Marc 6, 37
Il leur répondit : « Donnez-leur vous-mêmes à manger. » Ils répliquent : « Irons-nous dépenser le salaire de deux cents journées pour acheter des pains et leur donner à manger ? »
Il leur répondit : « Donnez-leur vous-mêmes à manger. » Ils répliquent : « Irons-nous dépenser le salaire de deux cents journées pour acheter des pains et leur donner à manger ? »
Les deux cents deniers, si on les prend pour monnaie romaine, font environ quatre-vingts francs (en 1900).
Donnez-leur vous-mêmes. « Vous » est emphatique. À quoi bon me donner ce conseil ? Vous, ne
pourriez-vous point trouver des aliments pour cette foule ? — Les voilà tout troublés par la réflexion de leur
Maître. Aussi répondent-ils avec une légère pointe d’ironie : Irons-nous donc acheter…? S. Marc et S. Jean
ont seuls conservé cette réponse des Douze, mais avec une divergence que les rationalistes se hâtent de
nommer contradiction. Saint Augustin expose en quelques mots là difficulté et la solution : « Le Sauveur
aurait jeté les yeux sur la multitude et dit à Philippe ce que nous lisons dans le seul texte de saint Jean. Quant
à la réponse que celui-ci prête à Philippe, saint Marc la présente comme ayant été faite par les disciples ;
pour faire entendre que cet Apôtre exprimait alors la pensée commune ; à moins que, comme il arrive très
fréquemment, les trois évangélistes n'aient employé le nombre pluriel pour le singulier ». [324] — Deux
cents deniers. Le denier était, comme l’on sait, la plus petite monnaie d’argent des Romains : il servait
souvent d’unité quand on avait à supputer une somme. Il avait cours dans toute la Palestine.
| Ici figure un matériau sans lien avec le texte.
(** One step of [process_file] on the scratch file [out]: the two [open]s,
    or one [read] with the [write] and [chars.update] that follow it. A write
    goes to the end of what this handle has written. *)
Definition worker_step (filename out : string) (w : wstate) (fs : filesystem)
  : wstate * filesystem * list event :=
  match w with
  | Opening =>
      match dir_lookup folder filename with
      | None => (Finished (None, ∅), fs, fail_with filename FileNotFound)
      | Some SubDir => (Finished (None, ∅), fs, fail_with filename IsADirectory)
      | Some (RegularFile s) =>
          (Copying (decoded s) (corrupt s) ∅, <[out := []]> fs, [])
      end
  | Copying rest bad chars =>
      match stream_read chunk_size rest bad with
      | ReadError => (Finished (None, ∅), fs, fail_with filename DecodeError)
      | ReadOk [] _ => (Finished (Some out, chars), fs, [])
      | ReadOk chunk rest' =>
          (Copying rest' bad (chars ∪ list_to_set chunk),
           <[out := default [] (fs !! out) ++ chunk]> fs, [])
      end
  | Finished r => (w, fs, [])
  end.

Fixpoint run_worker (fuel : nat) (filename out : string) (w : wstate)
    (fs : filesystem) (evs : list event) : wstate * filesystem * list event :=
  match w, fuel with
  | Finished _, _ | _, O => (w, fs, evs)
  | _, S fuel' =>
      let '(w', fs', e) := worker_step filename out w fs in
      run_worker fuel' filename out w' fs' (evs ++ e)
  end.

(** Steps that always bring [process_file] to its [return]. *)
Definition steps_bound (filename : string) : nat :=
  match dir_lookup folder filename with
  | Some (RegularFile s) => length (decoded s) + 2
  | _ => 1
  end.

Definition result_of (w : wstate) : result :=
  match w with Finished r => r | _ => (None, ∅) end.

Definition process_file (temp_dir : string) (i : ids) (filename : string)
    (fs : filesystem) : result * filesystem * list event :=
  let out := temp_output temp_dir i filename in
  let '(w, fs', evs) :=
    run_worker (steps_bound filename) filename out Opening fs [] in
  (result_of w, fs', evs).
End ProcessFile.

(** ** [process_files_in_parallel], lines 51-81 *)

(** The temporary directory's name and what [os.getpid()] and
    [random.randint] give to the task submitted at each position. *)
Record run_env := RunEnv { temp_dir : string; task_ids : nat -> ids }.

Record tally := Tally {
  success_count : nat;
  failure_count : nat;
  all_chars : gset N
}.

(** [bool(temp_path)]: [None] and the empty string are false. *)
Definition truthy (p : option string) : bool :=
  match p with
  | Some s => negb (String.eqb s "")
  | None => false
  end.

(** The merge loop, lines 66-76; [outfile] appends to [output_file]. *)
Fixpoint merge_results (collect_vocab : bool) (output_file : string)
    (results : list result) (fs : filesystem) (t : tally) : filesystem * tally :=
  match results with
  | [] => (fs, t)
  | (temp_path, chars) :: rest =>
      match (if truthy temp_path then temp_path ≫= (fs !!.) else None) with
      | Some content =>
          merge_results collect_vocab output_file rest
            (<[output_file := default [] (fs !! output_file) ++ content]> fs)
            (Tally (S (success_count t)) (failure_count t)
               (if collect_vocab then all_chars t ∪ chars else all_chars t))
      | None =>
          merge_results collect_vocab output_file rest fs
            (Tally (success_count t) (S (failure_count t)) (all_chars t))
      end
  end.

(** Leaving the [with tempfile.TemporaryDirectory()] block removes the
    directory with everything in it. *)
Definition cleanup (dir : string) (fs : filesystem) : filesystem :=
  filter (fun kv => in_dir dir (fst kv) = false) fs.

(** [open(output_file, "a")] creates a missing file and keeps an existing one. *)
Definition open_append (output_file : string) (fs : filesystem) : filesystem :=
  <[output_file := default [] (fs !! output_file)]> fs.

(** Lines 64-81, once the pool has delivered [results] in submission order. *)
Definition merge_and_report (dir output_file : string) (collect_vocab : bool)
    (results : list result) (fs : filesystem) (evs : list event)
  : option (gset N) * filesystem * list event :=
  let '(fs', t) :=
    merge_results collect_vocab output_file results
      (open_append output_file fs) (Tally 0 0 ∅) in
  let m := ProcessingComplete (success_count t) (failure_count t) in
  (if collect_vocab then Some (all_chars t) else None,
   cleanup dir fs',
   evs ++ [LogInfo m; Print m]).

(** *** The pool, one task after the other *)

Section Run.
Variable chunk_size : N.
Variable folder_path : string.
Variable folder : directory.
Variable env : run_env.

(** [executor.map(process_file, args)] under the schedule that runs the
    tasks one at a time in submission order. *)
Fixpoint executor_map (k : nat) (files : list string) (fs : filesystem)
    (evs : list event) : list result * filesystem * list event :=
  match files with
  | [] => ([], fs, evs)
  | f :: files' =>
      let '(r, fs1, e) :=
        process_file chunk_size folder_path folder (temp_dir env) (task_ids env k) f fs in
      let '(rs, fs2, evs2) := executor_map (S k) files' fs1 (evs ++ e) in
      (r :: rs, fs2, evs2)
  end.

Definition process_files_in_parallel (files : list string) (output_file : string)
    (collect_vocab : bool) (fs : filesystem)
  : option (gset N) * filesystem * list event :=
  let '(results, fs1, evs) := executor_map 0 files fs [] in
  merge_and_report (temp_dir env) output_file collect_vocab results fs1 evs.
End Run.

(** *** The pool, workers interleaved *)

Record worker := Worker {
  w_index : nat;
  w_file : string;
  w_ids : ids;
  w_out : string;
  w_state : wstate
}.

Record pool := Pool {
  pending : list (nat * string);
  running : list worker;
  collected : gmap nat result;
  disk : filesystem;
  emitted : list event
}.

Definition max_workers : nat := 4.

Definition is_finished (w : wstate) : bool :=
  match w with Finished _ => true | _ => false end.

Section Pool.
Variable chunk_size : N.
Variable folder_path : string.
Variable folder : directory.
Variable dir : string.

(** A free worker process takes the next task in submission order: a process
    runs one task at a time, so its process id is that of no running task, and
    its random integer is whatever its generator gives. Any running task makes
    one step of [process_file]. A task that has returned hands in its result. *)
Inductive pool_step : pool -> pool -> Prop :=
| pool_start k f rest ws done fs evs i :
    length ws < max_workers ->
    Forall (fun w => pid (w_ids w) <> pid i) ws ->
    (1000 <= rnd i <= 9999)%N ->
    pool_step (Pool ((k, f) :: rest) ws done fs evs)
              (Pool rest (ws ++ [Worker k f i (temp_output dir i f) Opening])
                 done fs evs)
| pool_work pend ws1 w ws2 done fs evs s' fs' e :
    is_finished (w_state w) = false ->
    worker_step chunk_size folder_path folder (w_file w) (w_out w) (w_state w) fs
      = (s', fs', e) ->
    pool_step (Pool pend (ws1 ++ w :: ws2) done fs evs)
              (Pool pend
                 (ws1 ++ Worker (w_index w) (w_file w) (w_ids w) (w_out w) s' :: ws2)
                 done fs' (evs ++ e))
| pool_collect pend ws1 w ws2 done fs evs r :
    w_state w = Finished r ->
    pool_step (Pool pend (ws1 ++ w :: ws2) done fs evs)
              (Pool pend (ws1 ++ ws2) (<[w_index w := r]> done) fs evs).

Definition pool_init (files : list string) (fs : filesystem) : pool :=
  Pool (imap (fun k f => (k, f)) files) [] ∅ fs [].

Definition pool_done (p : pool) : Prop := pending p = [] /\ running p = [].

(** The iterator of [executor.map]: the results by submission position. *)
Definition results_in_order (n : nat) (done : gmap nat result) : option (list result) :=
  mapM (fun k => done !! k) (seq 0 n).

(** A run of [process_files_in_parallel] under some interleaving. *)
Definition parallel_run (files : list string) (output_file : string)
    (collect_vocab : bool) (fs : filesystem)
    (out : option (gset N) * filesystem * list event) : Prop :=
  exists p results,
    rtc pool_step (pool_init files fs) p /\ pool_done p /\
    results_in_order (length files) (collected p) = Some results /\
    out = merge_and_report dir output_file collect_vocab results (disk p) (emitted p).
End Pool.

(** ** Splitting and sampling, lines 105-113 *)

(** Python's [float] is IEEE 754 binary64. For the values met here (a
    non-negative integer times a positive constant, far from overflow and
    underflow) a float is an integer significand of at most 53 bits with a
    power of two, and every operation rounds to the nearest such value, ties to
    the even significand. [round53] does this rounding on an integer. *)
Definition round53 (a : Z) : Z :=
  let bits := (Z.log2 a + 1)%Z in
  if (bits <=? 53)%Z then a
  else
    let s := (bits - 53)%Z in
    let q := Z.shiftr a s in
    let r := Z.land a (Z.ones s) in
    let half := Z.shiftl 1 (s - 1) in
    let q' := if (half <? r)%Z || ((r =? half)%Z && Z.odd q) then (q + 1)%Z else q in
    Z.shiftl q' s.

(** [int(n * c)] for the float constant [c = m * 2^-e]: [n] is converted to a
    float, the product is rounded, and [int] drops the fraction. *)
Definition float_mul_trunc (n m e : Z) : Z :=
  Z.shiftr (round53 (round53 n * m)) e.

Definition int_of_float_mul (n : nat) (m e : Z) : nat :=
  Z.to_nat (float_mul_trunc (Z.of_nat n) m e).

(** [0.9] is [0x1.ccccccccccccdp-1] and [0.01] is [0x1.47ae147ae147bp-7]. *)
Definition split_index (total_files : nat) : nat :=
  int_of_float_mul total_files 8106479329266893 53.

Definition sample_count (len : nat) : nat :=
  Nat.max 1 (int_of_float_mul len 5764607523034235 59).

Global Arguments round53 : simpl never.
Global Arguments float_mul_trunc : simpl never.
Global Arguments int_of_float_mul : simpl never.
Global Arguments split_index : simpl never.
Global Arguments sample_count : simpl never.

(** [random.sample(population, k)], from the library's documentation: [k]
    elements from pairwise distinct positions, in the order they are drawn;
    more than [len(population)] elements raise [ValueError]. [picks i] is the
    random integer of the [i]-th draw, reduced to the size of what is left to
    draw from, and the drawn slot is refilled with the last element: the pool
    variant of CPython's implementation (its other variant, which rejects
    positions already drawn, yields the same results over all draws). *)
Fixpoint sample_pool {A} (pool : list A) (picks : nat -> nat) (i k : nat) : list A :=
  match k, pool with
  | S k', x :: _ =>
      let n := length pool in
      let j := picks i mod n in
      nth j pool x :: sample_pool (take (n - 1) (<[j := List.last pool x]> pool)) picks (S i) k'
  | _, _ => []
  end.

Definition random_sample {A} (picks : nat -> nat) (population : list A) (k : nat)
  : option (list A) :=
  if k <=? length population then Some (sample_pool population picks 0 k) else None.

Definition split_and_sample (picks_train picks_val : nat -> nat) (files : list string)
  : option (list string * list string) :=
  let total_files := length files in
  let split := split_index total_files in
  let files_train := take split files in
  let files_val := drop split files in
  tr ← random_sample picks_train files_train (sample_count (length files_train));
  va ← random_sample picks_val files_val (sample_count (length files_val));
  Some (tr, va).

(** ** [main], lines 83-139 *)

(** What the path [openwebtext] names. *)
Inductive source :=
| Absent
| NotADirectory
| Dir (d : directory).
Sa valeur
correspondait environ au coût d’une journée de travail.
Voyez le progrès des disciples dans l'amour du prochain; pleins de compassion pour cette multitude, ils s'approchent de Jésus et le prient de venir à son secours; mais le Sauveur veut les éprouver et savoir par expérience s'ils lui reconnaissent une assez grande puissance pour nourrir un si grand nombre de personnes: «Et il leur répondit: Donnez-leur vous-mêmes à manger».
L'observation que les disciples font au Sauveur, suppose qu'il ignorait la quantité de pain nécessaire pour nourrir une si grande multitude, et ils lui répondent avec une espèce de trouble: «Irons-nous donc acheter pour deux cents deniers de pain, afin de leur donner à manger».
Il presse les Apôtres de leur donner à manger, afin que l'aveu qu'ils feront de leur impuissance, rende plus éclatant le miracle qu'il doit opérer.